- Born: June 26, 1943 Montreal, Quebec, Canada
- Died: May 2, 1995 (aged 51) Berthierville, Quebec, Canada
- Known for: multidisciplinary artist
- Spouse: Madeleine Forcier

= Pierre Ayot =

Canadian artist (1943-1995)

Pierre Ayot (June 26, 1943 – May 2, 1995) was a multidisciplinary artist, university professor and the founder of Atelier Libre 848 (1966) (renamed Atelier Graff in 1970), an art centre devoted to printmaking that provides its members with training, expertise and facilities.

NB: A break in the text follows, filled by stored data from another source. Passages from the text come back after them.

(* ===== verification/_CoqProject ===== *)
-Q . S2P
Prelude.v
EventLog.v
EventBus.v
ForkLedger.v
TodoChecklist.v
ApprovalPolicy.v
ApprovalStore.v
ApprovalParking.v
ApprovalLifecycle.v
ApprovalDelivery.v
Wire.v
ApprovalChannel.v
ApprovalHandoff.v
LaunchNonceStore.v
UsageOutbox.v
UsageShipper.v
TaskNotifications.v
TaskRegistry.v
TaskTree.v
TaskDelivery.v
Admission.v
CellBridge.v
CellAuthority.v
SessionLog.v
SessionStorage.v
SessionQueries.v
SessionDurability.v
Calendar.v
Schedules.v
ScheduleTimes.v
ScheduleRunner.v
ScheduleSafety.v
ScheduleRoutes.v
(* ===== verification/EventBus.v ===== *)
(** * EventBus: the per-user event bus and its subscriptions

    Models [_Subscriber], [EventSubscription] and [UserEventBus] of
    [src/agent_gateway/event_log.py]. A [_Subscriber] is compared by identity
    and shared between the bus and its subscription, so the model keeps a heap
    of subscribers ([heap]) indexed by object id, and [subscribers] holds ids.
    Each method body that runs under [self._lock] is one function; where a
    coroutine suspends ([wait_for], [updated.wait()]) the model has one function
    per critical section. A clean-up task is an id whose [tasks] entry says
    whether it is still sleeping; [deferred_cleanup] is its body after the
    sleep. Time stamps are arguments. *)
From S2P Require Import Prelude EventLog.
Import EventLog.

Module EventBus.

Record BusEvent := mkBus {
  be_event : Event;
  be_timestamp : Z;
  be_seq : option Z;
  be_control_run_id : option str;
  be_terminal : bool
}.

Record Subscriber := mkSub {
  s_user_id : str;
  s_control_run_id : option str;
  s_max_queue_size : nat;
  s_after_seq_floor : Z;
  s_stop_at_terminal : bool;
  s_queue : list BusEvent;
  s_updated : bool;
  s_stream_terminated : bool;
  s_dropped_count : nat;
  s_oldest_dropped_ts : option Z;
  s_dropped_through_seq : option Z;
  s_closed : bool;
  s_drained : bool;
  s_backpressure_spent : bool;
  s_reads_since_spent : nat;
  s_bound_high : nat
}.

(** A fresh subscriber, with the dataclass defaults. *)
Definition new_subscriber (user : str) (run : option str) (qmax : nat)
    (floor : Z) (stop : bool) : Subscriber :=
  mkSub user run qmax floor stop [] false false 0 None None false false false 0 0.

(** [_Subscriber.matches] *)
Definition matches (s : Subscriber) (user run : str) : bool :=
  bool_decide (s_user_id s = user) &&
  match s_control_run_id s with
  | None => true
  | Some r => bool_decide (r = run)
  end.

Definition set_queue (q : list BusEvent) (s : Subscriber) : Subscriber :=
  mkSub (s_user_id s) (s_control_run_id s) (s_max_queue_size s)
    (s_after_seq_floor s) (s_stop_at_terminal s) q (s_updated s)
    (s_stream_terminated s) (s_dropped_count s) (s_oldest_dropped_ts s)
    (s_dropped_through_seq s) (s_closed s) (s_drained s)
    (s_backpressure_spent s) (s_reads_since_spent s) (s_bound_high s).
(* ===== verification/ForkLedger.v ===== *)
(** * ForkLedger: durable fork receipts and paid-fork admissions

    Models [src/agent_gateway/fork_ledger.py]. The SQLite file is a [LedgerDB]:
    the two tables as maps keyed by [fork_id] and the clock watermark. Every
    row written by a statement is checked against the table's CHECK constraints
    ([receipt_check], [admission_check]); a violation is SQLite's
    IntegrityError, which [_transaction] turns into [ForkLedgerUnavailable].
    Values SQLite cannot bind (lone surrogates, integers over 63 bits) raise as
    in Python. A call receives its environment in [Env]: the clock reading and
    the faults of the file layer (connection, identity check), which is not
    modelled. Tokens drawn by [uuid4] are supplied as a list of draws. The fork
    journal is the task list its [TaskRegistry] shows. *)
From Stdlib Require Import Sorting.Sorted.
From S2P Require Import Prelude.

Module ForkLedger.

(** ** Errors *)
Inductive sql_error := IntegrityError | IntegerOverflow | SchemaIncompatible | FileUnavailable.

Inductive ledger_error :=
| TypeError
| ValueError
| InvalidOperation
| OverflowError
| UnicodeEncodeError
| ForkLedgerUnavailable (why : sql_error)
| ForkLedgerIdentityError
| ForkLedgerClockRollback
| ForkLedgerDuplicate
| JournalError.

(** ** Argument validation *)
Definition MAX_TEXT_LENGTH : nat := Z.to_nat 4096.
Definition MAX_INT64 : Z := 2 ^ 63 - 1.

(** [_required_text] *)
Definition required_text (v : json) : outcome ledger_error str :=
  match v with
  | JStr s =>
    if bool_decide (s = []) || existsb (fun c => (c =? 0)%N) s
       || negb (bool_decide (s = py_strip s)) || (MAX_TEXT_LENGTH <? length s)
    then Raise ValueError
    else Ret s
  | _ => Raise TypeError
  end.

(** [_one_line] *)
Definition one_line (v : json) : outcome ledger_error str :=
  let? t := required_text v in
  if existsb (fun c => (c =? 10)%N || (c =? 13)%N) t then Raise ValueError else Ret t.

(** [_positive_int]: [type(value) is not int] also refuses a bool. *)
Definition positive_int (v : json) : outcome ledger_error Z :=
  match v with
  | JInt z => if (z <=? 0)%Z then Raise ValueError else Ret z
  | _ => Raise ValueError
  end.

(** ** Money *)

(** A [decimal.Decimal]: sign, coefficient and exponent, or a special value. *)
Inductive Decimal :=
| DFinite (neg : bool) (coeff : N) (exp : Z)
| DInfinity
| DNaN.

Definition take_sign (s : str) : bool * str :=
  match s with
  | c :: s' => if (c =? 45)%N then (true, s') else if (c =? 43)%N then (false, s') else (false, s)
  | [] => (false, [])
  end.

(** The exponent part of the numeric grammar: nothing, or [e] sign? digits. *)
Definition parse_exp (s : str) : option Z :=
  match s with
  | [] => Some 0%Z
  | c :: s' =>
    if (c =? 101)%N || (c =? 69)%N then
      let '(neg, ds) := take_sign s' in
      if forallb is_digit ds && negb (bool_decide (ds = []))
      then Some (if neg then - Z.of_N (digits_val ds) else Z.of_N (digits_val ds))%Z
      else None
    else None
  end.

Definition parse_number (neg : bool) (s : str) : option Decimal :=
  let '(ip, r) := span is_digit s in
  let '(fp, r2) :=
    match r with
    | c :: r' => if (c =? 46)%N then span is_digit r' else ([], r)
    | [] => ([], [])
    end in
  if bool_decide (ip ++ fp = []) then None
  else match parse_exp r2 with
       | Some e => Some (DFinite neg (digits_val (ip ++ fp)) (e - Z.of_nat (length fp)))
       | None => None
       end.

(** [Decimal(text)]: [None] where the constructor raises [InvalidOperation].
    Surrounding white space and underscores are dropped; digits are ASCII. *)
Definition decimal_of_str (text : str) : option Decimal :=
  let '(neg, s) := take_sign (filter (fun c => c <> 95%N) (py_strip text)) in
  let l := sql_lower s in
  if bool_decide (l = u "inf") || bool_decide (l = u "infinity") then Some DInfinity
  else
    let payload p := py_startswith p l && forallb is_digit (drop (length p) l) in
    if payload (u "nan") || payload (u "snan") then Some DNaN
    else parse_number neg s.

(** [amount.quantize(MICRO_USD, ROUND_HALF_UP)] of a non-negative amount, as a
    count of micro-dollars; more than the context's 28 digits is refused. *)
Definition quantize_micros (coeff : N) (exp : Z) : outcome ledger_error Z :=
  let c :=
    (if -6 <=? exp then Z.of_N coeff * 10 ^ (exp + 6)
     else let d := 10 ^ (- 6 - exp) in (2 * Z.of_N coeff + d) / (2 * d))%Z in
  if (10 ^ 28 <=? c)%Z then Raise InvalidOperation else Ret c.

(** [_usd_to_micros] on [str(value)]. The product [quantized * 1_000_000] has at
    most 34 digits of which the last six are zeros, so it is exact. *)
Definition usd_to_micros (allow_zero : bool) (value : str) : outcome ledger_error Z :=
  match decimal_of_str value with
  | Some (DFinite neg coeff exp) =>
    if (neg && negb (coeff =? 0)%N) || ((coeff =? 0)%N && negb allow_zero) then Raise ValueError
    else
      let? micros := quantize_micros coeff exp in
      if (micros =? 0)%Z && negb allow_zero then Raise ValueError
      else if (MAX_INT64 <? micros)%Z then Raise ValueError
      else Ret micros
  | _ => Raise ValueError
  end.
(** [TodoChecklist.to_payload] *)
Definition to_payload (c : TodoChecklist) : list (str * json) :=
  [(u "revision", JInt (revision c)); (u "phases", JList (phase_payload <$> phases c));
   (u "counts", JDict ((fun sn => (status_text sn.1, JInt (Z.of_nat sn.2))) <$> counts c))]
  ++ (if (analyst_revision c =? 0)%Z then [] else [(u "analyst_revision", JInt (analyst_revision c))])
  ++ match analyst_change c with JNull => [] | v => [(u "analyst_change", v)] end.

Definition dict_item (k : str) (d : list (str * json)) : outcome todo_error json :=
  match dict_get k d with Some v => Ret v | None => Raise PyKeyError end.

Definition item_from_payload (raw : json) : outcome todo_error TodoItem :=
  match raw with
  | JDict d =>
    let? i := dict_item (u "id") d in
    let? c := dict_item (u "content") d in
    let? st := parse_status (default (JStr (u "pending")) (dict_get (u "status") d)) in
    Ret (mkItem (py_str i) (py_str c) st (py_get (u "blocker") d))
  | _ => Raise PyTypeError
  end.

Definition phase_from_payload (raw : json) : outcome todo_error TodoPhase :=
  match raw with
  | JDict d =>
    let? raws := py_iter_or_empty (py_get (u "items") d) in
    let? l := omap_list item_from_payload raws in
    let? n := dict_item (u "name") d in
    Ret (mkPhase (py_str n) l)
  | _ => Raise PyAttributeError
  end.

(** [TodoChecklist.from_payload] *)
Definition from_payload (d : list (str * json)) : outcome todo_error TodoChecklist :=
  let? raws := py_iter_or_empty (py_get (u "phases") d) in
  let? ps := omap_list phase_from_payload raws in
  let? r := py_int_or_zero (py_get (u "revision") d) in
  let? ar := py_int_or_zero (py_get (u "analyst_revision") d) in
  Ret (mkChecklist r ps ar (py_get (u "analyst_change") d)).

Definition json_is (v : json) (s : str) : bool :=
  match v with JStr t => bool_decide (t = s) | _ => false end.

(** The scan of [fold_todo_snapshots]. *)
Fixpoint latest_snapshot (sid : option str) (latest : option (list (str * json)))
    (events : list (list (str * json))) : outcome todo_error (option (list (str * json))) :=
  match events with
  | [] => Ret latest
  | ev :: rest =>
    if negb (json_is (py_get (u "type") ev) (u "todo_snapshot"))
       || match sid with Some s => negb (json_is (py_get (u "gateway_session_id") ev) s) | None => false end
    then latest_snapshot sid latest rest
    else match latest with
    | None => latest_snapshot sid (Some ev) rest
    | Some l =>
      let? r := py_int_or_zero (py_get (u "revision") ev) in
      let? rl := py_int_or_zero (py_get (u "revision") l) in
      latest_snapshot sid (Some (if (rl <=? r)%Z then ev else l)) rest
    end
  end.

(** [fold_todo_snapshots] *)
Definition fold_todo_snapshots (events : list (list (str * json))) (sid : option str)
    : outcome todo_error TodoChecklist :=
  let? latest := latest_snapshot sid None events in
  match latest with None => Ret EMPTY_CHECKLIST | Some ev => from_payload ev end.

(** ** Rendered texts *)
Definition marker (s : TodoStatus) : str :=
  match s with
  | Pending => u "[ ]" | InProgress => u "[>]" | Completed => u "[x]" | Abandoned => u "[-]" | Blocked => u "[!]"
  end.

Definition render_item (i : TodoItem) : str :=
  u "  - " ++ marker (status i) ++ u " " ++ content i
  ++ (if bool_decide (status i = Blocked) && truthy (blocker i)
      then u " (blocked: " ++ py_str (blocker i) ++ u ")" else []).

(** [render_checklist] *)
Definition render_checklist (open_only : bool) (c : TodoChecklist) : str :=
  py_join [10%N] (phases c ≫= fun p =>
    match filter (fun i => negb open_only || is_open (status i) = true) (items p) with
    | [] => []
    | l => (u "- " ++ name p) :: (render_item <$> l)
    end).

He also was a founding member of the group Média, gravures et multiples (1969).

Other early founders of printshops include Richard Lacroix who founded Atelier Libre (1964), the first printshop in Canada which made printmaking facilities available to contemporary artists, and the Guilde Graphique (1966) in Montreal, Jack Lemmon and Robert Rogers who founded the NSCAD Lithography Workshop in 1969, Richard Sewell and Barbara Hall who founded Open Studio in Toronto in 1970, and William H. Lobchuk and Len Anthony who founded The Grand Western Canadian (GWC) Screen Shop in Winnipeg in 1973. Ayot also was a member of the GWC Screen Shop and made prints in Winnipeg.

==Career==
Ayot was born in Montreal and studied at the Ecole des Beaux-Arts, Montreal (1959–1962) and with Albert Dumouchel. He also taught there (1964), and at the Université du Québec, Montreal (1969–1995). In 1966 he founded and directed Atelier Libre 848, a printmaking workshop (known as Atelier Graff from 1970 on). He also was one of the founding members of the group Média, gravures et multiples, which was next door to Graff and served as publisher and dealer for its prints. Graff fostered a group of artists interested in Pop art.

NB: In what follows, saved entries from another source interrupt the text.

Definition record_executable_binding (aid : str) (m0 : BindingMeta) (input ctx : list (str * json)) : A unit :=
  let! texts := se_lift (executable_binding_payload aid m0 input ctx) in
  let '(input_json, ctx_json) := texts in
  transact (
    let! db := se_get in
    match requests db !! aid with
    | None => binding_error missing_binding
    | Some q =>
      let! request := lift_policy (post_init q) in
      let m := with_args_hash (args_hash (rq_policy request)) m0 in
      let! _ := verify_request_identity aid m request in
      match executable_operand_digest aid m input ctx with
      | None => se_raise StoreValueError
      | Some digest =>
        match (match bindings db !! aid with
               | Some row => Some (aid, row)
               | None => find_binding (b_job_id m) (b_tool_call_id m) db
               end) with
        | Some (aid', row) =>
          let n := b_meta row in
          if negb (bool_decide (b_tenant_storage_id n = b_tenant_storage_id m)) then binding_error tenant_mismatch
          else if negb (bool_decide (b_nonce n = b_nonce m)) then binding_error nonce_mismatch
          else if negb (bool_decide (aid' = aid) && bool_decide (b_job_id n = b_job_id m)
                        && bool_decide (b_tool_call_id n = b_tool_call_id m) && bool_decide (b_tool_name n = b_tool_name m))
          then binding_error call_identity_mismatch
          else if negb (bool_decide (operand_digest row = digest) && bool_decide (b_exact_backend n = b_exact_backend m)
                        && bool_decide (b_credential_ref n = b_credential_ref m)
                        && bool_decide (b_request_args_hash n = b_request_args_hash m)
                        && bool_decide (prepared_input_json row = input_json)
                        && bool_decide (dispatch_context_json row = ctx_json))
          then binding_error operand_mismatch
          else se_ret tt
        | None =>
          se_put (set_bindings (<[aid := mkBinding m input_json ctx_json digest unclaimed None None None None]>
                    (bindings db)) db)
        end
      end
    end).
(** ** Persistent grants *)

(** [create_persistent_grant] *)
Definition create_persistent_grant (g : PersistentGrant) : A PersistentGrant :=
  transact (
    let! db := se_get in
    let src := granted_via_approval_id g in
    let! _ := guard (is_none (fences db !! src)) PersistentGrantCancellationFenced in
    match requests db !! src with
    | None => se_raise StoreValueError
    | Some row =>
      let! source := lift_policy (post_init row) in
      let t := rq_terms source in
      let! _ := guard
        (bool_decide (approval_constraint t = standard)
         && bool_decide (state (rq_state source) = approved)
         && bool_decide (decision (rq_state source) = Some approved)
         && bool_decide (user_id (rq_id source) = g_user_id g)
         && bool_decide (tool_name (rq_id source) = g_tool_name g)
         && bool_decide (persistent_grant_scope (rq_policy source) = Some (scope_hint g))
         && negb (bool_decide (approval_reuse_mode t = disabled))
         && negb (bool_decide (approval_reuse_mode t = exact)
                  && negb (bool_decide (approval_reuse_key t = Some (scope_hint g)))))
        StoreValueError in
      let! _ := guard (is_none (grants db !! grant_id g)) StoreIntegrityError in
      let! _ := se_put (set_grants (<[grant_id g := g]> (grants db)) db) in
      se_ret g
    end).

He was guest artist at Centro Internazionale di Sperimentazione Artistiche Marie Louise Jeanneret, Boissano, Italy (1982–1983).

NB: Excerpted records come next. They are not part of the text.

(** ** Every method is a transaction over the effects *)
Lemma claim_effect b v t db db' r : claim_executable_binding b v t db = (db', Ret r) -> rtc store_effect db db'.
Proof.
  intros H. apply claim_ret in H as (q & row & Hb & Hq & _ & _ & _ & [(res & _ & _ & -> & _)|(_ & Hu & He & Hv & ->)]); [done|].
  by eapply rtc_once, effect_claim.
Qed.
Lemma complete_effect b v t res db db' r :
  complete_executable_binding b v t res db = (db', Ret r) -> rtc store_effect db db'.
Proof.
  intros H. apply complete_ret in H as (q & row & text & dg & _ & _ & Hb & _ & _ & _ & Ht & Hv & [[_ ->]|[Hs ->]]); [done|].
  by eapply rtc_once, effect_complete.
Qed.
Lemma transition_effect now aid st ex e d ro de rs db db' r :
  keyed db -> transition_state now aid st ex e d ro de rs db = (db', Ret r) -> rtc store_effect db db'.
Proof.
  intros Hk H. destruct (transition_state_effect _ _ _ _ _ _ _ _ _ _ _ _ Hk H) as (row & Hl & _ & _ & Hs & Hv & Ht & ->).
  apply rtc_once. apply (effect_state db aid row); [done|done|by rewrite Hs].
Qed.
Lemma mint_effect g db db' r : create_persistent_grant g db = (db', Ret r) -> rtc store_effect db db'.
Proof. intros H. apply mint_ret in H as (_ & Hn & Hf & (src & Hl & Hm & _) & ->). by eapply rtc_once, effect_mint. Qed.
Lemma fence_effect now aid call usr req run sess chan db db' r :
  fence_persistent_grants_for_cancellation now aid call usr req run sess chan db = (db', Ret r) ->
  rtc store_effect db db'.
Proof. destruct r. intros H. by apply fence_ret in H as (_ & _ & He & _). Qed.

(** A raise leaves the tables as they were. *)
Ltac raise_same :=
  intros H; repeat match type of H with
  | transact _ _ = _ => by apply transact_raise in H
  | se_bind (lift_policy ?o) _ _ = _ => destruct o; [|by injection H as <- _]; cbn in H
  | se_bind (se_lift ?o) _ _ = _ => destruct o; [|by injection H as <- _]; unfold se_bind at 1 in H; cbn [se_lift] in H
  | (if ?b then _ else _) _ = _ => destruct b; [by injection H as <- _|]
  | (match ?o with Some _ => _ | None => _ end) _ = _ => destruct o; [|by injection H as <- _]
  end.
Lemma create_raise q db db' e : create q db = (db', Raise e) -> db' = db.
Proof. unfold create. raise_same. Qed.
Lemma create_or_get_raise q db db' e : create_or_get_by_tool_call_id q db = (db', Raise e) -> db' = db.
Proof. unfold create_or_get_by_tool_call_id. raise_same. Qed.
Lemma update_raise q db db' e : update_request q db = (db', Raise e) -> db' = db.
Proof. unfold update_request. raise_same. Qed.
Lemma vote_raise aid v db db' e : record_vote aid v db = (db', Raise e) -> db' = db.
Proof. unfold record_vote. raise_same. Qed.
Lemma claim_raise b v t db db' e : claim_executable_binding b v t db = (db', Raise e) -> db' = db.
Proof. unfold claim_executable_binding. raise_same. Qed.
Lemma complete_raise b v t res db db' e : complete_executable_binding b v t res db = (db', Raise e) -> db' = db.
Proof. unfold complete_executable_binding. raise_same. Qed.

Create HintDb store_effects.
#[local] Hint Resolve create_effect create_or_get_effect update_request_effect transition_effect cancel_effect
  abort_effect record_vote_effect record_binding_effect claim_effect complete_effect mint_effect
  revoke_grant_effect revoke_active_effect fence_effect create_delegation_effect claim_delegation_effect
  revoke_delegation_effect : store_effects.
#[local] Hint Resolve create_raise create_or_get_raise update_raise vote_raise claim_raise complete_raise
  transact_raise find_grant_state : store_effects.

(** An invariant of the effects is an invariant of the store. *)
Lemma effects_invariant (P : StoreDB -> Prop) db db' :
  (forall d d', store_effect d d' -> P d -> P d') -> rtc store_effect db db' -> P db -> P db'.
Proof. intros Hp He. induction He; eauto. Qed.

Lemma keyed_empty raw res : keyed (empty_store raw res).
Proof. intros aid q H. simpl in H. by rewrite lookup_empty in H. Qed.

(** ** Lemmas: how rows evolve *)
Definition request_le (q q' : ApprovalRequest) : Prop :=
  (exists c, rq_id q' = with_call c (rq_id q)) /\
  (is_terminal_state (state (rq_state q)) = true -> rq_id q' = rq_id q) /\
  rq_terms q' = rq_terms q /\ notification q' = notification q /\
  (state_version (rq_state q) <= state_version (rq_state q'))%Z /\
  (state_version (rq_state q') = state_version (rq_state q) -> rq_state q' = rq_state q) /\
  (is_terminal_state (state (rq_state q)) = true -> is_terminal_state (state (rq_state q')) = true).

Definition binding_le (b b' : BindingRow) : Prop :=
  b_meta b' = b_meta b /\ prepared_input_json b' = prepared_input_json b /\
  dispatch_context_json b' = dispatch_context_json b /\ operand_digest b' = operand_digest b /\
  match exec_state b with
  | unclaimed => True
  | claimed => b' = b \/ (exec_state b' = completed /\ exec_claim_token b' = exec_claim_token b /\
                          exec_decision_version b' = exec_decision_version b)
  | completed => b' = b
  end.

Lemma with_call_same i : with_call (tool_call_id i) i = i.
Proof. by destruct i. Qed.

#[local] Instance request_le_pre : PreOrder request_le.
Proof.
  split.
  - intros q. split; [exists (tool_call_id (rq_id q)); by rewrite with_call_same|]. by repeat split.
  - intros a b c ([x Hx] & ? & ? & ? & ? & Hab & ?) ([y Hy] & ? & ? & ? & ? & Hbc & ?).
    split; [exists y; by rewrite Hy, Hx|]. split; [intros Ht; transitivity (rq_id b); auto|].
    split; [congruence|]. split; [congruence|]. split; [lia|]. split; [|auto]. intros Hv.
    rewrite Hbc by lia. apply Hab. lia.
Qed.

#[local] Instance binding_le_pre : PreOrder binding_le.
Proof.
  split; [intros b; repeat split; destruct (exec_state b); auto|].
  intros a b c (? & ? & ? & ? & Hab) (? & ? & ? & ? & Hbc). unfold binding_le.
  do 4 (split; [congruence|]). destruct (exec_state a) eqn:Ha; [done| |].
  - destruct Hab as [->|(Hs & ? & ?)]; [by rewrite Ha in Hbc|]. rewrite Hs in Hbc. subst c. auto.
  - subst b. by rewrite Ha in Hbc.
Qed.

#[local] Instance delegation_le_pre : PreOrder delegation_le.
Proof.
  split; [by split|]. intros a b c [H1 H2] [H3 H4]. split; [|auto]. intros H. rewrite H3; [auto|]. by rewrite H1.
Qed.

(** Rows of a table persist and only move up. *)
Definition grows {X} (R : relation X) (m m' : gmap str X) : Prop :=
  forall k x, m !! k = Some x -> exists x', m' !! k = Some x' /\ R x x'.

Lemma grows_refl {X} (R : relation X) `{!Reflexive R} m : grows R m m.
Proof. intros k x Hx. eauto. Qed.
Lemma grows_insert {X} (R : relation X) `{!Reflexive R} m k x :
  (forall y, m !! k = Some y -> R y x) -> grows R m (<[k := x]> m).
Proof.
  intros Hr k' y Hy. destruct (decide (k = k')) as [<-|Hne].
  - rewrite lookup_insert_eq. eauto.
  - rewrite lookup_insert_ne by done. eauto.
Qed.
Lemma effects_grow {X} (get : StoreDB -> gmap str X) (R : relation X) `{!PreOrder R} db db' :
  (forall d d', store_effect d d' -> grows R (get d) (get d')) ->
  rtc store_effect db db' -> grows R (get db) (get db').
Proof.
  intros Hp He. induction He as [|d d1 d2 H1 _ IH]; [by apply grows_refl; apply _|].
  intros k x Hx. destruct (Hp _ _ H1 _ _ Hx) as (y & Hy & ?). destruct (IH _ _ Hy) as (z & ? & ?).
  exists z. split; [done|]. by etrans.
Qed.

In 1995 at the age of 52 he died in an auto accident near Berthierville, Quebec.

==Work==
Ayot was one of the artists attracted to Pop art in Quebec, along with Serge Lemoyne, Edmund Alleyn and COZIC. Ayot's imagery at first drew upon comic strips and media culture, then celebrated everyday objects. He developed silkscreen and photographic collage techniques with elements from graphic design and advertising. He applied Pop art to graphic work, using plastic and photography as in his two and three-dimensional interpretations of a gum machine used real gumballs and a silk-screened machine as well as his versions of a toaster and tape-recorder. He also made sculpture, painting and photography, as well as audio and visual installations.

==Selected exhibitions==
Ayot's work was included in Canada '67 shown at the Museum of Modern Art in New York. Retrospectives of his works have been organized by the Musée d'art contemporain de Montréal (MACM), Pierre Ayot: Le médium n'est pas le message (1980) and by the Montreal Museum of Fine Arts, Pierre Ayot: Hors cadre(s) = Pierre Ayot: Unlimited (2001). In 1992, Pierre Ayot et son Museum Circus was organized by the Musée national des beaux-arts du Québec. In 2016, Pierre Ayot - Regard critique / Pierre Ayot - Critical Insight, along with several other exhibitions examined the whole of the artist’s career.

==Selected public collections==
Ayot’s work is in the public art collections of the National Gallery of Canada; The Montreal Museum of Fine Arts; the Musée d'art contemporain de Montréal; the Remai Modern; the Winnipeg Art Gallery; and the Tate Gallery, London; among others. The work of Pierre Ayot is represented by Graff Gallery, Montreal.

==Awards==
- Annual Exhibition of Graphic Art in Calgary (1965, 1967);
- Artistic Competition of the Province of Quebec (1966, 1971);
- Louis-Philippe-Hébert Prize (1989)

==Legacy==
Prix Pierre-Ayot, created in Ayot's memory by the City of Montreal and the Contemporary Art Galleries Association (AGAC) is awarded each year to an emerging artist. The Graff Prize is awarded by Graff annually to a mid-career artist practicing in the fields of engraving or printmaking.
The Pierre Ayot collection (P905) is in the Montreal archives of the Library and National Archives of Quebec (BAnQ). In 2024, his work was included in The Pop of Life! at the Montreal Museum of Fine Arts.

==Atelier Graff==
Atelier Graff is today a contemporary art centre with an active membership. In 2015, it joined with the Société d'habitation et de développement de Montréal (SHDM) to offer professional artists and crafts workers customized work premises.